▶ [Exercise aim]
When you reach the line containing "exists []. rewrite" in the records below, start copying exactly, and stop once you have copied the line containing "assert (exists new1, s1".

*** Recorded information Section Begins ***

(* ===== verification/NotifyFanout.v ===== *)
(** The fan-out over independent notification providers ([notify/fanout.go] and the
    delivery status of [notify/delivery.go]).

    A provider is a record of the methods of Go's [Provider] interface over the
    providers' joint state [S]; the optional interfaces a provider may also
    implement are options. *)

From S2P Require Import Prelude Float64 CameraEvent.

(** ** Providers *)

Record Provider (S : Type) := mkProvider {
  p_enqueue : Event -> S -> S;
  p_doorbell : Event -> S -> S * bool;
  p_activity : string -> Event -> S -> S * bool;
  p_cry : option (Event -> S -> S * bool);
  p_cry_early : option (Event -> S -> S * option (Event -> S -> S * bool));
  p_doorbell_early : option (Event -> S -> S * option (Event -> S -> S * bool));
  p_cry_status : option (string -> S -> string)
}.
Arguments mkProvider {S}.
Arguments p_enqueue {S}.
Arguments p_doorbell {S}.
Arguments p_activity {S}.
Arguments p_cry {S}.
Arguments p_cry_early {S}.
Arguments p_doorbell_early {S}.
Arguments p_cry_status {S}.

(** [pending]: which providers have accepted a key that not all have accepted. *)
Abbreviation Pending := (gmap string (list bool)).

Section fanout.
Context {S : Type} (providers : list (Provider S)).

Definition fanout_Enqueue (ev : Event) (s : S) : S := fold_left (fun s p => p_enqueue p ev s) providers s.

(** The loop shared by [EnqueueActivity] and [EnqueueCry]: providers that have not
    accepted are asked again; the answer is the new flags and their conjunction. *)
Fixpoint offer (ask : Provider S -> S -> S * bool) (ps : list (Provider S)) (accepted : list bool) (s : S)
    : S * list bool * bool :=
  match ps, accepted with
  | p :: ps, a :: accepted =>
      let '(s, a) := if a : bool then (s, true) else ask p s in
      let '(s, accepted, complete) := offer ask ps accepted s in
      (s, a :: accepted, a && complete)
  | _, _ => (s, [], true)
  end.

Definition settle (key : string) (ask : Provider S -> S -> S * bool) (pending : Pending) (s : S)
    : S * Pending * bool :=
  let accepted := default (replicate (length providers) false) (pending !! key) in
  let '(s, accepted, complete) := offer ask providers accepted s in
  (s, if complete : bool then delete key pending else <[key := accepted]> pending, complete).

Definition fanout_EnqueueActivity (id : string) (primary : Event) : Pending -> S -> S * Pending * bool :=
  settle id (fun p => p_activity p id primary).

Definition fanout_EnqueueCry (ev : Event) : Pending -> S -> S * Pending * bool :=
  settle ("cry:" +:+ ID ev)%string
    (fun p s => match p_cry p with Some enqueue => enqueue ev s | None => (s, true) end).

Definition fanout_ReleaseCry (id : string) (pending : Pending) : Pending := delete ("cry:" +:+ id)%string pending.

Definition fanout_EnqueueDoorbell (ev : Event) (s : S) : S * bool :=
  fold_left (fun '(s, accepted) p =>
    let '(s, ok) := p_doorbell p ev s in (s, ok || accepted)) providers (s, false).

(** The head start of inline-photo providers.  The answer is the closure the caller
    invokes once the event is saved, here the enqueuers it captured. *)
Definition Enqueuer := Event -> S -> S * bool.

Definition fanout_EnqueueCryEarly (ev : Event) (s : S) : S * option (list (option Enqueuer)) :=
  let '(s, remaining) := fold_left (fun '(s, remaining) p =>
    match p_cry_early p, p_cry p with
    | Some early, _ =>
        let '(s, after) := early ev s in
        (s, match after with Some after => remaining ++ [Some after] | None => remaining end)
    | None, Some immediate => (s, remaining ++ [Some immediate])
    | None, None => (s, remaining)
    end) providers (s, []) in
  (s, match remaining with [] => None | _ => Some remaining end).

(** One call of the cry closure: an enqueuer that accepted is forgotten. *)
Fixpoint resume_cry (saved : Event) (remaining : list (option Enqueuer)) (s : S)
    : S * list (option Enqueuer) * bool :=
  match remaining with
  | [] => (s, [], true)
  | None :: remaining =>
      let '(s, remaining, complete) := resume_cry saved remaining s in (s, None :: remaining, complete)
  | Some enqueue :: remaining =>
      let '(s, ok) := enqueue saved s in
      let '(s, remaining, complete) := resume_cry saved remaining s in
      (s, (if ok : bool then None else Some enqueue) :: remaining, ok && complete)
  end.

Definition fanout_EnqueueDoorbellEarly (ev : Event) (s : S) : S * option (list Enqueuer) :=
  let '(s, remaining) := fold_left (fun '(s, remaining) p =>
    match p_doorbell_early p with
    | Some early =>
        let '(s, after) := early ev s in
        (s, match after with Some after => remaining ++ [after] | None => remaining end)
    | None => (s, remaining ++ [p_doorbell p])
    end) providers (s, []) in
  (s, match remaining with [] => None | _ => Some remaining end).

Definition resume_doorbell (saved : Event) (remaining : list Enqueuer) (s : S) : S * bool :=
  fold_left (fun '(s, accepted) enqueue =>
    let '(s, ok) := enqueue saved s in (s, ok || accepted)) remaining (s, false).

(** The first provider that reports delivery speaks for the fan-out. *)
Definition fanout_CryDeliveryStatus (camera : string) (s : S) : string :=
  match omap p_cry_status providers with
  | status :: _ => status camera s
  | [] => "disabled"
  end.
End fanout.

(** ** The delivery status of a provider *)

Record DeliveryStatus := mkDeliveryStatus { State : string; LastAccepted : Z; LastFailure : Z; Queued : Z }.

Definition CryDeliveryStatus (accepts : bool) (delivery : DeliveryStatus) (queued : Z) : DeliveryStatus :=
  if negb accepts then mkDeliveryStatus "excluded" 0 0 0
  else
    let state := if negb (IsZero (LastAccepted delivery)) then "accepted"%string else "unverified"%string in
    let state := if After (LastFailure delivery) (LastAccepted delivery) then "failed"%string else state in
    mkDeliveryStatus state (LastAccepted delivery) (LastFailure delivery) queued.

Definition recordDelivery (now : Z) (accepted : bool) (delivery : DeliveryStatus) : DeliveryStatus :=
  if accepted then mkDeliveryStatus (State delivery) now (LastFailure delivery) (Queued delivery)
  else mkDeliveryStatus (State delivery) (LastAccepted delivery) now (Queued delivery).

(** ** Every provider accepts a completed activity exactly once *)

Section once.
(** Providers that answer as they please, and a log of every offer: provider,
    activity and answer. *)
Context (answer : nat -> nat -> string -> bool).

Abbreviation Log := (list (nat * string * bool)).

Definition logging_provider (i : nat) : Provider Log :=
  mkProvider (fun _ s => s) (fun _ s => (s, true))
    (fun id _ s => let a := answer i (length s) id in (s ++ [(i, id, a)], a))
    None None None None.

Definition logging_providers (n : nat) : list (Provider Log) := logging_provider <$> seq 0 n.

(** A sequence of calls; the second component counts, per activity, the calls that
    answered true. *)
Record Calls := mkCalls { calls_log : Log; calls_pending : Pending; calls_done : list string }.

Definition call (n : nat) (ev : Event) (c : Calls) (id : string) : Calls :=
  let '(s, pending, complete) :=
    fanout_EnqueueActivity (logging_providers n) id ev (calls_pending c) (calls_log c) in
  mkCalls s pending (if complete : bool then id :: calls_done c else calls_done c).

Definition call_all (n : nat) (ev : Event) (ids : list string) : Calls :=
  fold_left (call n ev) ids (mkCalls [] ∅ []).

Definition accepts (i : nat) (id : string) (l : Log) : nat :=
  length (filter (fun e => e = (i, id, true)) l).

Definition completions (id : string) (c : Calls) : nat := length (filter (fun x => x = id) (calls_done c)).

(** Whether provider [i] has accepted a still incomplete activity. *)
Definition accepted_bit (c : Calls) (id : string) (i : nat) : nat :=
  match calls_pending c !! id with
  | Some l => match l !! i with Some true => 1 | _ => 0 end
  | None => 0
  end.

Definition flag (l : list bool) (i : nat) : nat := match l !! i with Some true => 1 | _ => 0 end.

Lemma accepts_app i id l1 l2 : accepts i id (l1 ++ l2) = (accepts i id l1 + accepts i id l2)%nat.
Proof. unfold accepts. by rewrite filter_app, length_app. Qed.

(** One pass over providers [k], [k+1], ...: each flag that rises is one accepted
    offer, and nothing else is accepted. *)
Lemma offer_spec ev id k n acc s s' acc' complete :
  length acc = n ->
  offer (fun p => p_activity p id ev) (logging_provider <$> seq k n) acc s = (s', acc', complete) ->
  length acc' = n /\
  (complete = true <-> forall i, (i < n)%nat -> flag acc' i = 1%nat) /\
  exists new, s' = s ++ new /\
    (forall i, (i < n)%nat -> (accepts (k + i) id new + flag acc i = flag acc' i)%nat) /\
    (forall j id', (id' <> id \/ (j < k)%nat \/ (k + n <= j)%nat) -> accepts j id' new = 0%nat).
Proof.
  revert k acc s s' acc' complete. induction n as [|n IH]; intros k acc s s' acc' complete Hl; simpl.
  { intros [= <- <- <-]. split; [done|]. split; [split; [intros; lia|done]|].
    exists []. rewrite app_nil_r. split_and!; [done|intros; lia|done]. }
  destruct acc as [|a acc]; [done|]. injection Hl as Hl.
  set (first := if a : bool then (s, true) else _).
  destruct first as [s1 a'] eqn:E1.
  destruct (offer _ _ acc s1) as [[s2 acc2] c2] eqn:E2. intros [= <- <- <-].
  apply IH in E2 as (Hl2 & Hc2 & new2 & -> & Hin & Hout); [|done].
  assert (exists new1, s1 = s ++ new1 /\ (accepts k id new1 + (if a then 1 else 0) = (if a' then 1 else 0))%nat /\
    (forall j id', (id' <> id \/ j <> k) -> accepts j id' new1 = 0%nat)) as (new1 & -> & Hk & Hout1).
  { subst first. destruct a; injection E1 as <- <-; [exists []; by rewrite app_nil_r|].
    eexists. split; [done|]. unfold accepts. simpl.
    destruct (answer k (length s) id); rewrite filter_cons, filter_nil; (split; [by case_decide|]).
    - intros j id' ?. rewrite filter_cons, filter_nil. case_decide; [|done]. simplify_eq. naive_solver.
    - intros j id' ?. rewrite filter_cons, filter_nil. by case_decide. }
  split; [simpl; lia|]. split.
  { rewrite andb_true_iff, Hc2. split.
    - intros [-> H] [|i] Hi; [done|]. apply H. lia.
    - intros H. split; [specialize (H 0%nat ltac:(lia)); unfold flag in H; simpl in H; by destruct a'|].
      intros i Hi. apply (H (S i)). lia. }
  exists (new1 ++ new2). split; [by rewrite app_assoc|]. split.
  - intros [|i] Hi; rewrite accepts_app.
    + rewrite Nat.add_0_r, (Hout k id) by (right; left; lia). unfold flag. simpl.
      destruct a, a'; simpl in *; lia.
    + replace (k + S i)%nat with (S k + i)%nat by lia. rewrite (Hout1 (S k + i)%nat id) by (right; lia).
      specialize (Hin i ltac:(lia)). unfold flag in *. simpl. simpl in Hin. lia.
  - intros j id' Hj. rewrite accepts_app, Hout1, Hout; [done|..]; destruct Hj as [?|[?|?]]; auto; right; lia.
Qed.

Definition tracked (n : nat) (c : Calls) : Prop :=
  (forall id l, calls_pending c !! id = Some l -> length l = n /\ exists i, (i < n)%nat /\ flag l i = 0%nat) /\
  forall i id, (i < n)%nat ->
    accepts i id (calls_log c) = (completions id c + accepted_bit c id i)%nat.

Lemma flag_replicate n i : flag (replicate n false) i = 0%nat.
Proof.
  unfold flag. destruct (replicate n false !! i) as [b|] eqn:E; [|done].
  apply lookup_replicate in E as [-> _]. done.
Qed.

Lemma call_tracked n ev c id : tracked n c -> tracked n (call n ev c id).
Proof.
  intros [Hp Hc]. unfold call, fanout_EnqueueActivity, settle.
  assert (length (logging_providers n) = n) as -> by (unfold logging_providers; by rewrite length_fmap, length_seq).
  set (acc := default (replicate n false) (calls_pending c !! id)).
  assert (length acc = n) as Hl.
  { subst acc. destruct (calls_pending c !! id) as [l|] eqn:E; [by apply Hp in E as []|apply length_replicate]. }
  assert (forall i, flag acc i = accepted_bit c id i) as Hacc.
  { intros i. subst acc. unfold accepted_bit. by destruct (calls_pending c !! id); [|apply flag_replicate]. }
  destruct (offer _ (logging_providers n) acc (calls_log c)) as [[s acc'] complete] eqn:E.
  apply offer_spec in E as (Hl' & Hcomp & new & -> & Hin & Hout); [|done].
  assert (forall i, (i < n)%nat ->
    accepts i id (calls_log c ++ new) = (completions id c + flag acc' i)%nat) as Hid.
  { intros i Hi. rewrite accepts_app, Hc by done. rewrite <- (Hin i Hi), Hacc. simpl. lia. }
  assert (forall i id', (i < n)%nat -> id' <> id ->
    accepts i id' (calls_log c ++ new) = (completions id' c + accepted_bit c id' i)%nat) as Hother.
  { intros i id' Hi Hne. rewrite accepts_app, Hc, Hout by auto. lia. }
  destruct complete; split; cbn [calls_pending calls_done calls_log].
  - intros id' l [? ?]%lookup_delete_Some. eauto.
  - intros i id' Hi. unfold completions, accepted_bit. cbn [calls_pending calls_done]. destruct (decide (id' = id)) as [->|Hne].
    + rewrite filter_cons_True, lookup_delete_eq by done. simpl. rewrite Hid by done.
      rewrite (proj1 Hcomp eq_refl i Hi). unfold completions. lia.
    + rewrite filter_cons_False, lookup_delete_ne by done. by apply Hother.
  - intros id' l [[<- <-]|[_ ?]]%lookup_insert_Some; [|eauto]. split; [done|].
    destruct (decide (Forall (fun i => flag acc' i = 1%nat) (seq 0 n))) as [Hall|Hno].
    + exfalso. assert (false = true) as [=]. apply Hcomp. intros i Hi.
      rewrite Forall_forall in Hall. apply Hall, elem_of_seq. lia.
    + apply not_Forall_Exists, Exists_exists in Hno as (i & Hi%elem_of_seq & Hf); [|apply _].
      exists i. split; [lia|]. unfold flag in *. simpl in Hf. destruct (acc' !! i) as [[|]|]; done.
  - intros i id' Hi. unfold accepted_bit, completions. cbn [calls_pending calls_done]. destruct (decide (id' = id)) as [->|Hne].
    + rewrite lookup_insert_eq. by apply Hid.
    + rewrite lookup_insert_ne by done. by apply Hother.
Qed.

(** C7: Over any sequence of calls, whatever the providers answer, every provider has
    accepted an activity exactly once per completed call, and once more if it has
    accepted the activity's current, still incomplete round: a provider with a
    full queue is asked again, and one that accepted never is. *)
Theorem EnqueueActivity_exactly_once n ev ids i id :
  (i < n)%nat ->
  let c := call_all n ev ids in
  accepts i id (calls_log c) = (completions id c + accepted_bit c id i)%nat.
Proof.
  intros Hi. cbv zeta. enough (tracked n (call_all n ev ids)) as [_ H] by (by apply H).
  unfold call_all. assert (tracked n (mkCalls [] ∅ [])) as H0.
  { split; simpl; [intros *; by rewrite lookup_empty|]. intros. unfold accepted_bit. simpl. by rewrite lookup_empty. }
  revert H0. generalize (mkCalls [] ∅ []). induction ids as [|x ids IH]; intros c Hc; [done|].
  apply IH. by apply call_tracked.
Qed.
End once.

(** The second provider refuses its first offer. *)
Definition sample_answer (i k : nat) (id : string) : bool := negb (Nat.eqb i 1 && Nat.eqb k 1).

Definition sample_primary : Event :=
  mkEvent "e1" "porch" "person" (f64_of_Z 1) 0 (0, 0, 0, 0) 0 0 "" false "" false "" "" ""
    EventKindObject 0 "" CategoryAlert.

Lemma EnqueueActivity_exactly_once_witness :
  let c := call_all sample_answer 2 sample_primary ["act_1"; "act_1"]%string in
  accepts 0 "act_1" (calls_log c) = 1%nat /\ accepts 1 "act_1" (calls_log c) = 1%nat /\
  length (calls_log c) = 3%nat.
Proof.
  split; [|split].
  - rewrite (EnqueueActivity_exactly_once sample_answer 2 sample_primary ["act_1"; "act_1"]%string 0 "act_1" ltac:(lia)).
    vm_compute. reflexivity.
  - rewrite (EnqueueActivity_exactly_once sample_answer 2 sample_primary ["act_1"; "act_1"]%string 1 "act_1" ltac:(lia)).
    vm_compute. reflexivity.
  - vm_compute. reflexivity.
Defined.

*** Recorded information Section Ends ***

▶ [Result]
    exists []. rewrite app_nil_r. split_and!; [done|intros; lia|done]. }
  destruct acc as [|a acc]; [done|]. injection Hl as Hl.
  set (first := if a : bool then (s, true) else _).
  destruct first as [s1 a'] eqn:E1.
  destruct (offer _ _ acc s1) as [[s2 acc2] c2] eqn:E2. intros [= <- <- <-].
  apply IH in E2 as (Hl2 & Hc2 & new2 & -> & Hin & Hout); [|done].
  assert (exists new1, s1 = s ++ new1 /\ (accepts k id new1 + (if a then 1 else 0) = (if a' then 1 else 0))%nat /\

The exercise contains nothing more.